[Stored data]
= = = =

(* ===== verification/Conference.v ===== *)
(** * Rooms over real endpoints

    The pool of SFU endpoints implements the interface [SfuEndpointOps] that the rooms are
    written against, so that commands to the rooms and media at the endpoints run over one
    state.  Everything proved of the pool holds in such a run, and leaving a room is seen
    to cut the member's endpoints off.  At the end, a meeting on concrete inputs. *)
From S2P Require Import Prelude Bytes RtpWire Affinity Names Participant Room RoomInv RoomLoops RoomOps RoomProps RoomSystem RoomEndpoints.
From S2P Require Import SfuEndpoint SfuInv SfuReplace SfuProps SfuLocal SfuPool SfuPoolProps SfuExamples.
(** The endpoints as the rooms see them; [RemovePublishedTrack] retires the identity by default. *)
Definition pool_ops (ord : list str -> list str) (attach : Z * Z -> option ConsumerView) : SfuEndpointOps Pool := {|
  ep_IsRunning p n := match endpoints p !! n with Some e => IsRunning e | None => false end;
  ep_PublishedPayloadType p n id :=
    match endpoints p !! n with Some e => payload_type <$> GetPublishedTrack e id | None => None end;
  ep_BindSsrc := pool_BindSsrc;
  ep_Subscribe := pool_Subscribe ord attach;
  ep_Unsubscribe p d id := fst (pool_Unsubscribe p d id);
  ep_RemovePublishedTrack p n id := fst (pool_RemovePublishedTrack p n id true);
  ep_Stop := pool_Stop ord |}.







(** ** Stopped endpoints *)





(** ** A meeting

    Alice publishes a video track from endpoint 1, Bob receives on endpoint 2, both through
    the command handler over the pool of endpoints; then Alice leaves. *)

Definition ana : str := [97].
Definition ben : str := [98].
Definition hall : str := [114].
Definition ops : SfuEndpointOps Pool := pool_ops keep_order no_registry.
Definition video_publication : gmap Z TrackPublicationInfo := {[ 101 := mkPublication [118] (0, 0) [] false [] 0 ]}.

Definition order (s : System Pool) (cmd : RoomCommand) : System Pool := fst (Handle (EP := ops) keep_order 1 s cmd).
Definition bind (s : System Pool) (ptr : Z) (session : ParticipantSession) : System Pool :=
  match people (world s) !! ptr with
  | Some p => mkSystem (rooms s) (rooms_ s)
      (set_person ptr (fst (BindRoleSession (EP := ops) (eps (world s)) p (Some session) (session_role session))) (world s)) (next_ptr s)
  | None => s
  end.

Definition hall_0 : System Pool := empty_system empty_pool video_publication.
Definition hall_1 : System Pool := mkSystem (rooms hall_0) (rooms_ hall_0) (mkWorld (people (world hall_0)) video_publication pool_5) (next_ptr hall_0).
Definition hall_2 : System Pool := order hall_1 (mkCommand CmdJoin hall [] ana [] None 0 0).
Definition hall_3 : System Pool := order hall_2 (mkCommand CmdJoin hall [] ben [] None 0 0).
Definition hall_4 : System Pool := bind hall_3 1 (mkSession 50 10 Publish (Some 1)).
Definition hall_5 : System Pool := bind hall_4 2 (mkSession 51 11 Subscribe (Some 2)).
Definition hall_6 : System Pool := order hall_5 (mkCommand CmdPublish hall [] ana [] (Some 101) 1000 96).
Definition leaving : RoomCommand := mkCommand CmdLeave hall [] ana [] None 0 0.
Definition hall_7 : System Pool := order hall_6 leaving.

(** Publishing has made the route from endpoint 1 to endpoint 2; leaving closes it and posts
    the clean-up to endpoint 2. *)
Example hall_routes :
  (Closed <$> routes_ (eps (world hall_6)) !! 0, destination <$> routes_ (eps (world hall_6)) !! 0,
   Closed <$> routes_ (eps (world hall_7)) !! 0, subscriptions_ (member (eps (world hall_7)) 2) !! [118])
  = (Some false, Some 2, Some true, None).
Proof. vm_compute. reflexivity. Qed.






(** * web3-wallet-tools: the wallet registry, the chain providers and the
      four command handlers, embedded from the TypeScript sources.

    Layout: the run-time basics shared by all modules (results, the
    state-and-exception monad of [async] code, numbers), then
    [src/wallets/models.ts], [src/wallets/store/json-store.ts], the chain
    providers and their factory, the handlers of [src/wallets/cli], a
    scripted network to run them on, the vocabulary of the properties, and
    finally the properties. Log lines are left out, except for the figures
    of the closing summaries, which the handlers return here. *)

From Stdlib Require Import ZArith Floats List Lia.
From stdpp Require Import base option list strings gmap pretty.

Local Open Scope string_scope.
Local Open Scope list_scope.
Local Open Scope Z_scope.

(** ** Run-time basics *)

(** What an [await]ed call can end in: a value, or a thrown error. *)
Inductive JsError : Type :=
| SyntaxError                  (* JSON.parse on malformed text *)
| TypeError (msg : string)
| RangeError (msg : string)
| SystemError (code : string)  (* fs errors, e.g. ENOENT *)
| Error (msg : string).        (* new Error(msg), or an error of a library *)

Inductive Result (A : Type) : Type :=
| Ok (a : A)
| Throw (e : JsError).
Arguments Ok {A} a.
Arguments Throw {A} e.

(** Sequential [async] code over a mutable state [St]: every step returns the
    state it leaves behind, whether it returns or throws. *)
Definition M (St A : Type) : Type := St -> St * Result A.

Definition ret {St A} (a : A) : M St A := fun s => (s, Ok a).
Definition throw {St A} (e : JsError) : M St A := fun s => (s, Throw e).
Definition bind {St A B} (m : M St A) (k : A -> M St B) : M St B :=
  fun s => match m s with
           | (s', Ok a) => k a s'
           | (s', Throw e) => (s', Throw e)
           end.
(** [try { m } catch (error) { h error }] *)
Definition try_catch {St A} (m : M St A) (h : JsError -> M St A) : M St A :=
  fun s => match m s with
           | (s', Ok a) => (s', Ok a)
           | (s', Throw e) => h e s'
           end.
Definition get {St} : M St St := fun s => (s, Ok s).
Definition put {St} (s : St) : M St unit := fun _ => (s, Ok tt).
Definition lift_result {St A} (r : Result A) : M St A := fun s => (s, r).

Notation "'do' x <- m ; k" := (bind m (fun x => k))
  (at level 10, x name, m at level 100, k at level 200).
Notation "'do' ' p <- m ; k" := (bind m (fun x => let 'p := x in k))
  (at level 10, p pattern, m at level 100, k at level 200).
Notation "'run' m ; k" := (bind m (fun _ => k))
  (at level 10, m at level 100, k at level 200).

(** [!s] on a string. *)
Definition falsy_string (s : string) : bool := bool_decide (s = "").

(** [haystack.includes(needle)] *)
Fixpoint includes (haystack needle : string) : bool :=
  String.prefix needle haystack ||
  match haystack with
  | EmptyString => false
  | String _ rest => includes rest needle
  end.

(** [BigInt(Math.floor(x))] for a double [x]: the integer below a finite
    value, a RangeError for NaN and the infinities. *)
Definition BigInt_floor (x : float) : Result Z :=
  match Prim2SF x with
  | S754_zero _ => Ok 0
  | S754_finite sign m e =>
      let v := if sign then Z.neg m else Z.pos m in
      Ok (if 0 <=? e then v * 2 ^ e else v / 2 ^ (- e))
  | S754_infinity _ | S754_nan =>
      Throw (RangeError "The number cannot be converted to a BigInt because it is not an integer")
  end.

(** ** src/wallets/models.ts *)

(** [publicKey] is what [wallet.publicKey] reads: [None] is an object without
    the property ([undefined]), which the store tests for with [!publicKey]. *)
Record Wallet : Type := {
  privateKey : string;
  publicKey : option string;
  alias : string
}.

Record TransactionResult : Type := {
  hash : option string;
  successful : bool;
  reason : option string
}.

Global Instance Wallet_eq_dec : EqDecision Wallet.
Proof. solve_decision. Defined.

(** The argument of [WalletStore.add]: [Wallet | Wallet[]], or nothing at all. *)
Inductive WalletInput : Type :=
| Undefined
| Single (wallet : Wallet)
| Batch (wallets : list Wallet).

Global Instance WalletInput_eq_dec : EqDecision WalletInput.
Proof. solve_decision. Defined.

= = = =

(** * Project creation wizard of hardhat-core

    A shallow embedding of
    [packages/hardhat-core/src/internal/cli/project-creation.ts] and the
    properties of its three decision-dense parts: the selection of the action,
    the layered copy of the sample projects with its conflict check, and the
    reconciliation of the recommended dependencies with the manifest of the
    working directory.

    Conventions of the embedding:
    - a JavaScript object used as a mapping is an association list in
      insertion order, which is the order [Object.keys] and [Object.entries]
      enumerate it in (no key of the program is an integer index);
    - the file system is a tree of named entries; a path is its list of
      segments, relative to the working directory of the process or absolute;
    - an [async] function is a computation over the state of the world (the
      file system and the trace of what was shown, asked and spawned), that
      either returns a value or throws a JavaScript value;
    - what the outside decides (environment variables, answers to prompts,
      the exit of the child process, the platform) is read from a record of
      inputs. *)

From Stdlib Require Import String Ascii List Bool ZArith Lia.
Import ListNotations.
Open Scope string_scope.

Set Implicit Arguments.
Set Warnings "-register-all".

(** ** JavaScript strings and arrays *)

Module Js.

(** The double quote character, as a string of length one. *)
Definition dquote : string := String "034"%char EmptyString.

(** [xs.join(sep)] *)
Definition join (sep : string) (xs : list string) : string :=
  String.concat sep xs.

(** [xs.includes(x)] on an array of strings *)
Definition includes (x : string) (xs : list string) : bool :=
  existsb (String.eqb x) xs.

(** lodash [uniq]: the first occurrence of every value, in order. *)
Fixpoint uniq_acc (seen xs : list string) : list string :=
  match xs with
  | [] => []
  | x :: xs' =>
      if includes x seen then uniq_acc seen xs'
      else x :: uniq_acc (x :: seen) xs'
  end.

= = = =

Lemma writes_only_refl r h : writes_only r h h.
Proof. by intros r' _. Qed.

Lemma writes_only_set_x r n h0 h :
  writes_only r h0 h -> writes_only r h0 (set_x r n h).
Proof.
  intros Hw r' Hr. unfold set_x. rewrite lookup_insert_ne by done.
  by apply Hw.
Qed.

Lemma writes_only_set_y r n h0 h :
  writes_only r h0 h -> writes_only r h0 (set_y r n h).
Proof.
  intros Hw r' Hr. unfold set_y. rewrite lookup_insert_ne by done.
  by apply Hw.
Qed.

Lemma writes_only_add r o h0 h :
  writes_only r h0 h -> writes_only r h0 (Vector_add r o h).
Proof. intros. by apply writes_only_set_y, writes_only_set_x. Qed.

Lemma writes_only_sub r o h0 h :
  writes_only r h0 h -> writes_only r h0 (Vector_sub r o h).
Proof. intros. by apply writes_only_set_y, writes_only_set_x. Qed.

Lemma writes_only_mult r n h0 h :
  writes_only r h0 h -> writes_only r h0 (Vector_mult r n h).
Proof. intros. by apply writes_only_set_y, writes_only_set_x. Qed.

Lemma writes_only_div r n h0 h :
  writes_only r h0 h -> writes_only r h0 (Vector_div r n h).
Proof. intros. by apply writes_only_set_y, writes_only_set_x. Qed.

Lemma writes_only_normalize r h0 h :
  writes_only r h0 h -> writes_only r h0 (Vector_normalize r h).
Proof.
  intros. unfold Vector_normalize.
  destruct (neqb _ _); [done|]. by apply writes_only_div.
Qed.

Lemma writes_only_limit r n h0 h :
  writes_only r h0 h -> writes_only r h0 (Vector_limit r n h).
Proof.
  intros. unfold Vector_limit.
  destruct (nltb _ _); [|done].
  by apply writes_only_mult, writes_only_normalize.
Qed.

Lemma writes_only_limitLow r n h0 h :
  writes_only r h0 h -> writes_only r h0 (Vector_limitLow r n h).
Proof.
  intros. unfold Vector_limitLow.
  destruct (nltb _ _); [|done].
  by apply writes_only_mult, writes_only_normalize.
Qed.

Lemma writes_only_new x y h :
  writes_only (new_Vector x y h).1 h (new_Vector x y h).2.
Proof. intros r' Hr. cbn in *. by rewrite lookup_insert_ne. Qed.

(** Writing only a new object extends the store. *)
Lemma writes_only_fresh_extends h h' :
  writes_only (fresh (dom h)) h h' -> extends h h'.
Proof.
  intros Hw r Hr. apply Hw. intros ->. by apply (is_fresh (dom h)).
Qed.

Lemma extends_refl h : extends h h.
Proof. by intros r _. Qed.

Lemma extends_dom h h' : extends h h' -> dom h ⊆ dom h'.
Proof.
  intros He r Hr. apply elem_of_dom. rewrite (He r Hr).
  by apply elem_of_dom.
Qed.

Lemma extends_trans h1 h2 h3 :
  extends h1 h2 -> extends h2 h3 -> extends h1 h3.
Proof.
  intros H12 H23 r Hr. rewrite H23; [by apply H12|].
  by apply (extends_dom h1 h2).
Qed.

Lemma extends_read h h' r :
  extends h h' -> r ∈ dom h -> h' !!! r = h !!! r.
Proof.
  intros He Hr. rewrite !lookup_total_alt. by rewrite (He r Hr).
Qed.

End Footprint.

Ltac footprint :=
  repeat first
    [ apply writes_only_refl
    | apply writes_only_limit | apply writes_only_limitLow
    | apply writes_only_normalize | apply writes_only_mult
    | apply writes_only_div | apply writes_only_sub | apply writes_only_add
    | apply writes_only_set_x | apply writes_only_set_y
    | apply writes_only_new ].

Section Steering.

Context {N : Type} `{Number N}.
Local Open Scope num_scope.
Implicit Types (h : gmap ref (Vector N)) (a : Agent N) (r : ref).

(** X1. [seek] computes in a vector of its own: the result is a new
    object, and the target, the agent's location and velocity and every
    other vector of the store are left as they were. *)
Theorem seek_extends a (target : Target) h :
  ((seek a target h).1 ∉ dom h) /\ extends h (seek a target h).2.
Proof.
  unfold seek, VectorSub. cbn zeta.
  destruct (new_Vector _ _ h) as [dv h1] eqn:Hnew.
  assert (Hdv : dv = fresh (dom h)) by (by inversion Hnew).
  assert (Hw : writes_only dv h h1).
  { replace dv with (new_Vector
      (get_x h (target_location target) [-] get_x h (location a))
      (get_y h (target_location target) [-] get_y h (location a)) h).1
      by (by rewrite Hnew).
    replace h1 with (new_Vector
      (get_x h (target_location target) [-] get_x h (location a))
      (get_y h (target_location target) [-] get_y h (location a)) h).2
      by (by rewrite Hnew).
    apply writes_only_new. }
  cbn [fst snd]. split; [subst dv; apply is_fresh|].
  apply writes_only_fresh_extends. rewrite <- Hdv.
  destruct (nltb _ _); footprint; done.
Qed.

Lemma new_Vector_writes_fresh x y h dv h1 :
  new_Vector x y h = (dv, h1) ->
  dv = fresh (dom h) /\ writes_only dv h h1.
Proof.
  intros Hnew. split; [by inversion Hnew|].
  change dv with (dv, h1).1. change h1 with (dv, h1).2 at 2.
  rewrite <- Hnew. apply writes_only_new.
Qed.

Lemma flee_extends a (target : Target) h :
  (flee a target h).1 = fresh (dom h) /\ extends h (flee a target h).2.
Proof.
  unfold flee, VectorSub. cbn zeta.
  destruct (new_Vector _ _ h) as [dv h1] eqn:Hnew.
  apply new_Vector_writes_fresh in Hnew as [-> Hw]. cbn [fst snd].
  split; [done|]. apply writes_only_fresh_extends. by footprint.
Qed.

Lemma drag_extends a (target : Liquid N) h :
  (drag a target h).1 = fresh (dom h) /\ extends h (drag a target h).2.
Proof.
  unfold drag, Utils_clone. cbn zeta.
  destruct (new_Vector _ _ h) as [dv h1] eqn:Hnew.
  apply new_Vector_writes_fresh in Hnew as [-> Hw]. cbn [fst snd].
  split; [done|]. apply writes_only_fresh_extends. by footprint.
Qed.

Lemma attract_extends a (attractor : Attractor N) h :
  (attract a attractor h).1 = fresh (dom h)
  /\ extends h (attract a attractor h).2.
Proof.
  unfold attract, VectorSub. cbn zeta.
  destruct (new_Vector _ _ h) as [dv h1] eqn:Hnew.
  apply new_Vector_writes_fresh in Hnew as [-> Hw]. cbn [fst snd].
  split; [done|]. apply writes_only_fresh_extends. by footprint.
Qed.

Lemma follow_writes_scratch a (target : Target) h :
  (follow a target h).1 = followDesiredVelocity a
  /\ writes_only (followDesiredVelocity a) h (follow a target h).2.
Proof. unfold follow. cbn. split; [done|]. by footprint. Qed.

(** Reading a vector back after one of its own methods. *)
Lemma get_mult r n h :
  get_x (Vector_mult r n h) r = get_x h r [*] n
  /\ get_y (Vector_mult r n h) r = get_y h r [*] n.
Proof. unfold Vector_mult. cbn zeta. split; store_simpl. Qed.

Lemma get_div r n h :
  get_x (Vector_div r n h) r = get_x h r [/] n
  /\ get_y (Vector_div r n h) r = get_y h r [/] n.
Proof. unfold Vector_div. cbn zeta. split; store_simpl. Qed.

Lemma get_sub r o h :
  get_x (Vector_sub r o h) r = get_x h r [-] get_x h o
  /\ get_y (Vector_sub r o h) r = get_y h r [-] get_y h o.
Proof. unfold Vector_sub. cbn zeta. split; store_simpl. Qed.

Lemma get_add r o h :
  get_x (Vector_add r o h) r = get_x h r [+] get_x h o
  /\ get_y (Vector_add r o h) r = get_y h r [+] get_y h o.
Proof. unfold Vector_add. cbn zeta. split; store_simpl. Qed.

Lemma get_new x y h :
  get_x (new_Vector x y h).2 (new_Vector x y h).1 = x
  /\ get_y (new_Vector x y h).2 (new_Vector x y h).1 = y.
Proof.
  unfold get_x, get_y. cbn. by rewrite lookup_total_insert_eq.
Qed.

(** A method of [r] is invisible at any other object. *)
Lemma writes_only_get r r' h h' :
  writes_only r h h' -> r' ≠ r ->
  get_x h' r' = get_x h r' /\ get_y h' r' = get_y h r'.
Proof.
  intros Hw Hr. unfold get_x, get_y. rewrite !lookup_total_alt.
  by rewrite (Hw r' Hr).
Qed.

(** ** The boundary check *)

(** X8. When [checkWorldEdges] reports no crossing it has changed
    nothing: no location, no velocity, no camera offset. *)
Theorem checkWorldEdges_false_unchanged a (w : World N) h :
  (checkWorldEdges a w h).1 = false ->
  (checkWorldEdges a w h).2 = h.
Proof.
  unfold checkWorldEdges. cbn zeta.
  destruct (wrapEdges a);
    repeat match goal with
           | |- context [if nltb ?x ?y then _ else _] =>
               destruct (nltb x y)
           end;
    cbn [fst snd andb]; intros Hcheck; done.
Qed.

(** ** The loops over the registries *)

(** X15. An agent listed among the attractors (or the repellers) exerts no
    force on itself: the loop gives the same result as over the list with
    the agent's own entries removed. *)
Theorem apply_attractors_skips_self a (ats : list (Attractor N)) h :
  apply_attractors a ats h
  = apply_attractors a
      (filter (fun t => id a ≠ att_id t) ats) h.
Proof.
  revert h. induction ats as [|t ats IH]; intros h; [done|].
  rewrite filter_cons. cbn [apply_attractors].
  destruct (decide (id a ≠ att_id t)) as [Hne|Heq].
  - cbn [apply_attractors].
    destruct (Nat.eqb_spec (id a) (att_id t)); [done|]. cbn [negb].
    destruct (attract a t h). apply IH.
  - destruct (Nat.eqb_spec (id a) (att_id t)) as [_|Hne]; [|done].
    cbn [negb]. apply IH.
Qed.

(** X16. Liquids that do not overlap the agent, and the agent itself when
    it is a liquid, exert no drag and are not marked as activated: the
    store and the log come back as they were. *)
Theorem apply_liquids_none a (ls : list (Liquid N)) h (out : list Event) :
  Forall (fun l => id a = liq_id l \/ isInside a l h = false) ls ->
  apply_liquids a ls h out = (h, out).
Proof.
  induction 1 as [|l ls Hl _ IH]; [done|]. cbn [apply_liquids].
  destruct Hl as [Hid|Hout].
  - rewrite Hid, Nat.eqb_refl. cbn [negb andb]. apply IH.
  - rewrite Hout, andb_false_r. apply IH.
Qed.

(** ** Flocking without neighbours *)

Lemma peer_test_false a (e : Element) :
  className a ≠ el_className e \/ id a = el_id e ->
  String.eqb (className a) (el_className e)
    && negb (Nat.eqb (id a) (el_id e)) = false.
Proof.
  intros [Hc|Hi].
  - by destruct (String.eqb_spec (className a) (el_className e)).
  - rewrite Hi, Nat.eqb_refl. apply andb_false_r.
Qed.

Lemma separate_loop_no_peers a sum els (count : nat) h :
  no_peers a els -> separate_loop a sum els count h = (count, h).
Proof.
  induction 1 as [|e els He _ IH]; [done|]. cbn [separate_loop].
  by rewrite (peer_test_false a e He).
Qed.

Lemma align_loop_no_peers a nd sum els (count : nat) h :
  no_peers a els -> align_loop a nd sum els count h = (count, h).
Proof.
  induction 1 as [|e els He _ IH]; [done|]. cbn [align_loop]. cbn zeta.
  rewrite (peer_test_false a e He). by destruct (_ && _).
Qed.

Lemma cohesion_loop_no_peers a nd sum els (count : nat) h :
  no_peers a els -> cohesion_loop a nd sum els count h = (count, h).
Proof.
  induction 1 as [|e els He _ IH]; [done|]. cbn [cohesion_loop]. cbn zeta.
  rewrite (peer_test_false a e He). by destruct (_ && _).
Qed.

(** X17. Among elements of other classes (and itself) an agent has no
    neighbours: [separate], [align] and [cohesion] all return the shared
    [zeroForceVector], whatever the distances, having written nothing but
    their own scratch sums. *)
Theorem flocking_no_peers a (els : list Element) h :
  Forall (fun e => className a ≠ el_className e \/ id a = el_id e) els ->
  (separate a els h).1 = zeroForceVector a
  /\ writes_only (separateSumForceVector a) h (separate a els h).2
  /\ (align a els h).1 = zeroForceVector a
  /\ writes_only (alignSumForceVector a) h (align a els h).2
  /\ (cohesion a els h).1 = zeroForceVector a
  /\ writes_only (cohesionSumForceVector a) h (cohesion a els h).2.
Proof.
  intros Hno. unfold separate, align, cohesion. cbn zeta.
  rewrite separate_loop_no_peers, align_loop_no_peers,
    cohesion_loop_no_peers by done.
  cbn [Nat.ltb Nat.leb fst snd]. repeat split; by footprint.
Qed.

= = = =

Exercise aim: Your answer must consist solely of the lines above between the line holding "Proof. unfold follow." and the line holding "get_y h r [/] n.", inclusive, copied exactly.

Task result:
Proof. unfold follow. cbn. split; [done|]. by footprint. Qed.

(** Reading a vector back after one of its own methods. *)
Lemma get_mult r n h :
  get_x (Vector_mult r n h) r = get_x h r [*] n
  /\ get_y (Vector_mult r n h) r = get_y h r [*] n.
Proof. unfold Vector_mult. cbn zeta. split; store_simpl. Qed.

Lemma get_div r n h :
  get_x (Vector_div r n h) r = get_x h r [/] n
  /\ get_y (Vector_div r n h) r = get_y h r [/] n.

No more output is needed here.